Forum for Saturday 24 june 2006 nca

Common-law principles say you can do whatever you like on your own land, provided you let nothing escape from it. You can build as high as you like. You can shut out the light and you can block out the views of others, and it is just too bad.

But that is the common law. Obviously, in towns and cities that would be unworkable. So we have invented town planning. Governments have given power to departments, authorities and councils to regulate building so we can be confident that the places in which we live are not made unbearable.

And therein lies a tension: the desire of a landowner to do whatever he or she wants and the desire of those who live nearby to ensure that any building or activity does not make their living conditions worse. Added to this tension is an over-arching public good in renewal, efficiency and aesthetics of the built form.

In Canberra, we have a further ingredient to the tension: the conflict between the desires of the local residents and the desires of the people of the nation as a whole who have an interest in the creation and upkeep of an excellent national capital.
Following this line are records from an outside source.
Lemma C4_witness :
  exists s g,
    prefilter (CR := bit_context_req) 0 [ccache_cred]
      (sspi_available gssapi_host 0) (gssapi_available gssapi_host 0) = Ok (s, g)
    /\ g = ["ntlm"; "kerberos"; "credssp"]
    /\ s = []
    /\ _new_context (NO := bit_options) (CR := bit_context_req) gssapi_host
         (UserCred ccache_cred) None "server" "host" None 0 "negotiate" 0 "initiate"
       = resolve (NO := bit_options) [ccache_cred] "server" "host" None 0
           "negotiate" 0 "initiate" s g.
Proof.
  destruct (@C4_kerberos_only_rule bit_options bit_context_req gssapi_host
              (UserCred ccache_cred) None "server" "host" None 0 "negotiate" 0
              "initiate" [ccache_cred] eq_refl
              (ex_intro _ ccache_cred (conj (or_introl eq_refl) eq_refl))
              ltac:(simpl; solve_NoDup))
    as [s [g [Hf [Eg [Es [_ [_ Hrun]]]]]]].
  exists s, g. split; [exact Hf|]. split; [exact Eg|].
  split; [exact (Es eq_refl) | exact Hrun].
Defined.

Lemma C5_witness :
  exists s g,
    prefilter (CR := bit_context_req) 0 [CredentialCache (Some "user")]
      (sspi_available dual_host 0) (gssapi_available dual_host 0) = Ok (s, g)
    /\ (In "negotiate" s ->
        _new_context (NO := bit_options) (CR := bit_context_req) dual_host
          (UserStr "user") None "server" "host" None 0 "negotiate" 0 "initiate"
        = constructed SSPIProxy [CredentialCache (Some "user")] "server" "host"
            None 0 "initiate" "negotiate" 0)
    /\ (~ In "negotiate" s ->
        "negotiate" = "kerberos" \/ In "negotiate" g ->
        _new_context (NO := bit_options) (CR := bit_context_req) dual_host
          (UserStr "user") None "server" "host" None 0 "negotiate" 0 "initiate"
        = constructed GSSAPIProxy [CredentialCache (Some "user")] "server" "host"
            None 0 "initiate" "negotiate" 0).
Proof.
  apply (@C5_auto_detect_order bit_options bit_context_req dual_host
           (UserStr "user") None "server" "host" None 0 "negotiate" 0 "initiate"
           [CredentialCache (Some "user")]).
  - reflexivity.
  - reflexivity.
  - discriminate.
Defined.

Lemma C6_witness :
  _new_context (NO := bit_options) (CR := bit_context_req) gssapi_host
    (UserStr "user") (Some "secret") "server" "host" None 0 "CredSSP" 2 "initiate"
  = constructed CredSSPProxy [Password "user" "secret"] "server" "host" None 0
      "initiate" "credssp" 2.
Proof.
  exact (@C6_credssp_unconditional bit_options bit_context_req gssapi_host
           (UserStr "user") (Some "secret") "server" "host" None 0 "CredSSP" 2
           "initiate" eq_refl).
Defined.

Lemma C7_witness :
  ctx_protocol
    (Build_ContextProxy NTLMProxy [CredentialCache None] "server" "host" None 0
       "initiate" "ntlm" 8) = "ntlm".
Proof.
  apply (@C7_negotiate_downgraded_to_ntlm bit_options bit_context_req gssapi_host
           UserAbsent None "server" "host" None 0 "Negotiate" 8 "initiate");
    reflexivity.
Defined.



(** The premise on the providers is needed. On a host that hands out one
    list object it keeps, a call with a Kerberos cache removes [negotiate]
    from that object for good: the same call of [client] that gets
    [GSSAPIProxy] before it gets [NegotiateProxy] after it. *)
Example kept_list_changes_later_calls :
  fst (_new_context_at (NO := bit_options) (CR := bit_context_req) kept_host
         UserAbsent None "server" "host" None 0 "negotiate" 0 "initiate" kept_store)
  = constructed GSSAPIProxy [CredentialCache None] "server" "host" None 0
      "initiate" "negotiate" 0
  /\ fst (_new_context_at (NO := bit_options) (CR := bit_context_req) kept_host
            UserAbsent None "server" "host" None 0 "negotiate" 0 "initiate"
            (snd (_new_context_at (NO := bit_options) (CR := bit_context_req)
                    kept_host (UserCred ccache_cred) None "server" "host" None 0
                    "negotiate" 0 "initiate" kept_store)))
     = constructed NegotiateProxy [CredentialCache None] "server" "host" None 0
         "initiate" "negotiate" 0.
Proof. split; reflexivity. Qed.

Lemma C9_witness :
  ctx_username
    (Build_ContextProxy NegotiateProxy [ccache_cred; hash_cred] "server" "host"
       None 0 "initiate" "negotiate" 0)
  = [ccache_cred; hash_cred].
Proof.
  exact (proj1 (proj1 (proj2
    (@C9_credentials_passed_unchanged bit_options bit_context_req gssapi_host
       (UserCreds [ccache_cred; hash_cred]) None "server" "host" None 0
       "negotiate" 0 "initiate" [ccache_cred; hash_cred] eq_refl)))).
Defined.

Lemma C10_witness :
  _new_context (NO := bit_options) (CR := bit_context_req) gssapi_host
    UserAbsent None "server" "host" None 0 "ntlm" 3 "initiate"
  = constructed SSPIProxy [CredentialCache None] "server" "host" None 0
      "initiate" "ntlm" 3.
Proof.
  refine (proj1 (@C10_hint_priority bit_options bit_context_req gssapi_host
           UserAbsent None "server" "host" None 0 "ntlm" 3 "initiate"
           [CredentialCache None] eq_refl _ _)); discriminate.
Defined.

(** ** Further facts about the filters and the selection *)

Lemma lower_ascii_idempotent (c : ascii) :
  lower_ascii (lower_ascii c) = lower_ascii c.
Proof.
  destruct c as [[] [] [] [] [] [] [] []]; reflexivity.
Qed.

Lemma lower_idempotent (s : string) : lower (lower s) = lower s.
Proof.
  induction s as [|c r IH]; simpl.
  - reflexivity.
  - now rewrite lower_ascii_idempotent, IH.
Qed.

Lemma in_list_ext (x : string) (l l' : list string) :
  (In x l <-> In x l') -> in_list x l = in_list x l'.
Proof.
  intros H. destruct (in_list x l') eqn:E.
  - apply in_list_In. apply H. now apply in_list_In.
  - apply in_list_false. intros Hin. apply in_list_false in E. apply E. now apply H.
Qed.

Lemma list_remove_count (x : string) (l l' : list string) :
  list_remove x l = Ok l' ->
  count_occ string_dec l' x = pred (count_occ string_dec l x)
  /\ forall y, y <> x -> count_occ string_dec l' y = count_occ string_dec l y.
Proof.
  revert l'. induction l as [|z r IH]; simpl; intros l' H.
  - discriminate.
  - destruct (String.eqb z x) eqn:E.
    + injection H as <-. apply String.eqb_eq in E. subst z. split.
      * destruct (string_dec x x); [reflexivity | congruence].
      * intros y Hy. destruct (string_dec x y); [congruence | reflexivity].
    + destruct (list_remove x r) as [r'|e] eqn:Er; [|discriminate].
      injection H as <-. apply String.eqb_neq in E.
      destruct (IH r' eq_refl) as [H1 H2]. split.
      * simpl. destruct (string_dec z x); [congruence | exact H1].
      * intros y Hy. simpl. destruct (string_dec z y); [f_equal|]; now apply H2.
Qed.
In theory, the national interest is looked after by the National Capital Authority, which was created by the National Parliament, plus the parliamentary committee on the territories and the overriding authority of the federal minister and the Parliament itself.

Every now and then these tensions bubble to fury, and elected representatives, governments and planning authorities despair of resolving the differences.
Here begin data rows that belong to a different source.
(** ** The file system and codec boundary *)

(** Keyword arguments, as a caller gives them in [**kwargs] and as
    [json.dump] or [json.dumps] receives them: [encoding], [indent] and
    [ensure_ascii], each given or not, and the further keyword arguments of
    [json.dump] ([skipkeys], [sort_keys], [default], ...), of a type [O] the
    model leaves open. *)
Record keywords (O : Type) : Type := {
  kw_encoding : option doc;
  kw_indent : option doc;
  kw_ensure_ascii : option doc;
  kw_rest : O
}.

Arguments kw_encoding {O} _.
Arguments kw_indent {O} _.
Arguments kw_ensure_ascii {O} _.
Arguments kw_rest {O} _.

(** Further keyword arguments only. *)
Definition only {O} (rest : O) : keywords O :=
  {| kw_encoding := None; kw_indent := None; kw_ensure_ascii := None;
     kw_rest := rest |}.

(** What a single-file operation observes of its external collaborators:
    opening [path] for reading (with the encoding ["utf-8"], which the three
    readers share) and decoding its text either gives a document or raises;
    opening [path] for writing with [encoding] and writing [data] to it, as
    [json.dump] or [json.dumps] encodes it under the keyword arguments
    [kwargs], either completes or raises. *)
Record World : Type := {
  options : Type;
  read_json : string -> option doc;
  write_json : doc -> keywords options -> string -> doc -> bool;
  (** the empty string names no file: [open] raises [FileNotFoundError] on
      it *)
  write_json_empty :
    forall encoding kwargs data, write_json encoding kwargs "" data = false
}.

(** The truth value of a string: [if result:] *)
Definition truthy (s : string) : bool := negb (String.eqb s "").

(** ** [threading_json_utils.py] *)

Module JSONUtils.

(** [data[key] = value; return data] (the value returned; the effect on the
    caller's object is in [Store.update_json_key]). *)
Definition update_json_key (data : entries) (key : string) (value : doc) : entries :=
  dict_set key value data.

Definition remove_json_key (data : entries) (key : string) : entries :=
  if dict_mem key data then dict_del key data else data.

(** [result = dict1.copy(); result.update(dict2); return result] *)
Definition merge_json (dict1 dict2 : entries) : entries :=
  let result := dict1 in
  dict_update result dict2.

(** One pass of [for k, v in current.items()] in [search_nested_key]; the
    stack has its top at the head. *)
Definition search_items (search_key : string) (m : entries)
    (st : list doc * list doc) : list doc * list doc :=
  fold_left
    (fun '(stack, found) '(k, v) =>
       let found := if String.eqb k search_key then found ++ [v] else found in
       (v :: stack, found))
    m st.

(** [stack.extend(current)] *)
Definition stack_extend {A} (stack : list A) (l : list A) : list A :=
  fold_left (fun stack v => v :: stack) l stack.

Fixpoint search_loop (fuel : nat) (search_key : string)
    (stack found : list doc) : option (list doc) :=
  match stack with
  | [] => Some found
  | current :: stack =>
      match fuel with
      | O => None
      | S fuel =>
          match current with
          | JDict m =>
              let '(stack, found) := search_items search_key m (stack, found) in
              search_loop fuel search_key stack found
          | JList l => search_loop fuel search_key (stack_extend stack l) found
          | _ => search_loop fuel search_key stack found
          end
      end
  end.

Definition search_nested_key (data : doc) (search_key : string) : option (list doc) :=
  search_loop (doc_size data) search_key [data] [].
Often the tension involves money: the money to be made on a new development against the value lost on a dwelling that is now next to an apartment block.

This week we saw an example of this as the National Capital Authority approved a development of 57 apartments where there was once five houses in State Circle by Becton Property Group. Another example of bubbling fury has been the decision to allow a $90 million 18-storey development of 207 apartments by the Molonglo Group close to the northern shore of Lake Burley Griffin’s West Basin between Edinburgh Avenue and Parkes Way including Acton House.
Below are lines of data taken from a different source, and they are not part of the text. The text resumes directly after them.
Lemma copy_items_decode (A Y : gset loc)
    (copy : loc -> heap * memo -> option (loc * (heap * memo))) (y : loc)
    (items : list loc) (ts : list tree) :
  y ∈ Y ->
  Forall2 (decode h0) items ts ->
  Forall (copies_well h0 A Y copy) ts ->
  (forall t a t', t ∈ ts -> a ∈ A -> decode h0 a t' -> (tsize t < tsize t')%nat) ->
  forall g h m acc,
    copy_inv h0 A Y g h m -> h !! y = Some (PyList acc) ->
    exists g' h' m' acc',
      copy_items copy y items (h, m) = Some (h', m') /\ copy_inv h0 A Y g' h' m' /\
      (g ⊆ g') /\ (m ⊆ m') /\ h' !! y = Some (PyList (acc ++ acc')) /\
      Forall2 (decode g') acc' ts /\
      (forall y0, y0 ∈ Y -> y0 <> y -> h' !! y0 = h !! y0).
Proof.
  intros Hy HF. induction HF as [|a t items ts Ha HF IH];
    intros Hcopy Hsize g h m acc Hinv Hacc.
  - exists g, h, m, []. cbn [copy_items]. rewrite app_nil_r.
    split; [reflexivity|]. split; [exact Hinv|]. split; [reflexivity|].
    split; [reflexivity|]. split; [exact Hacc|]. split; [constructor|].
    reflexivity.
  - pose proof (Forall_inv Hcopy) as Hcopy_t.
    pose proof (Forall_inv_tail Hcopy) as Hcopy_ts.
    destruct (Hcopy_t a g h m Ha Hinv) as (a' & g1 & h1 & m1 & Hrun & Hinv1 & Hg1 & Hm1 & Hdec & Hkeep).
    { intros b t' Hb. apply Hsize; [apply elem_of_cons; left; reflexivity|exact Hb]. }
    assert (Hacc1 : h1 !! y = Some (PyList acc)) by (rewrite Hkeep; assumption).
    destruct Hinv1 as (Hb1 & Hs1 & HY1 & HM1).
    assert (Hyg : g1 !! y = None).
    { apply not_elem_of_dom. apply HY1. exact Hy. }
    destruct (IH Hcopy_ts) with (g := g1) (h := <[y := PyList (acc ++ [a'])]> h1)
      (m := m1) (acc := acc ++ [a'])
      as (g2 & h2 & m2 & acc' & Hrun2 & Hinv2 & Hg2 & Hm2 & Hacc2 & HF2 & Hkeep2).
    { intros t0 b t' Ht0. apply Hsize. apply elem_of_cons. right. exact Ht0. }
    { split; [exact Hb1|]. split; [apply insert_subseteq_r; assumption|].
      split; [|exact HM1].
      intros y0 Hy0. destruct (HY1 y0 Hy0) as [Hn Hd]. split; [exact Hn|].
      rewrite dom_insert. apply elem_of_union. right. exact Hd. }
    { apply lookup_insert_eq. }
    exists g2, h2, m2, (a' :: acc'). cbn [copy_items]. rewrite Hrun, Hacc1.
    split; [exact Hrun2|]. split; [exact Hinv2|].
    split; [etrans; eassumption|]. split; [etrans; eassumption|].
    split; [rewrite Hacc2, <- app_assoc; reflexivity|].
    split; [constructor; [eapply decode_mono; eassumption|exact HF2]|].
    intros y0 Hy0 Hne. rewrite Hkeep2 by assumption.
    rewrite lookup_insert_ne by congruence. apply Hkeep. exact Hy0.
Qed.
In parts of Canberra the NCA’s writ runs exclusively. It determines what can be built where, subject to parliamentary oversight. The State Circle site is an example. In other parts of Canberra both the NCA’s writ and the writ of the Territory Government run. The Acton Hotel site is an example.

In the State Circle case, adjoining residents condemned the NCA for changing the National Capital Plan and approving the development without what they thought was adequate consultation. The residents got some concessions: fewer units; more on-site parking; development tiering away from boundaries. But the NCA rejected a recommendation by the parliamentary joint committee on the territories that development on State Circle be kept to two storeys, and that was that.

The Acton House site involved more radical change: not two storeys to three, but three storeys to 18. The proposed development will block out part of the panoramic views now enjoyed by the residents of Capital Towers. They, needless to say, are ropable. The views are not only enjoyable, but are worth money. Some of the residents are wealthy and influential.

The amount of money at stake on the other side is also large – very large. The Molonglo Group paid $3.3 million for the 2.1 hectare site in 1998. After the change of use and new storey limit the new square meterage of developable space would suggest an unimproved value of up to $25 million, according to some estimates based on other values in the area. Even if it was only half that and allowing for a change of use charge of about $1.2 million the developer stands to do well. There is a high responsibility for planning decision makers.

What can the residents do in the face of this? Well, the common law gives them no joy. You have no legal right to a view. But they can argue that the planning processes that allowed the 18-storey approval were somehow defective.

The NCA says it is satisfied the works are consistent with the National Capital Plan.

When Capital Towers was built, the then planning limit between the tower and the lake was three storeys. Many people bought in the expectation that that would not change. But in 1999 it was — by an amendment to the National Capital Plan. Any new height would be determined by a Conservation Management Plan. One was drawn up and then revised after the NCA put out its Griffin Legacy in 2004 that sought to bring vibrancy in the city, among other things. The revised conservation plan allowing for 18 storeys was endorsed by the NCA in July 2005 and the Department of Environment and Heritage was consulted – it is a moot point whether that is sufficient.

The members of the NCA (the board) were briefed separately on the proposal and the final decision was made by an NCA officer as required by federal law. Perhaps that is unusual in that you would expect such a significant proposal to be put before the whole board, but it is probably not defective procedure.

Interestingly enough, the NCA was not required by law to consult anyone on this development, but it did so anyway — earlier this year. The residents of Capital Towers say that this came too late in the process given the conservation plan was endorsed in July 2005 and that the Territory Government “called in” the development to prevent third party objections in late 2005.

The residents have sought reasons for decision under the Administrative Decisions (Judicial Review) Act which can be a prelude to legal action.

The NCA argues that the development will enliven the area and connect the city to the lake – which is a national aim given its Griffin Legacy plan. It says that using the heritage buildings of Acton House ensures a good conservation outcome.

The question is whether present arrangements strike the right balance between the expectations of existing residents and the need for renewal and development – especially given the amounts of money at stake.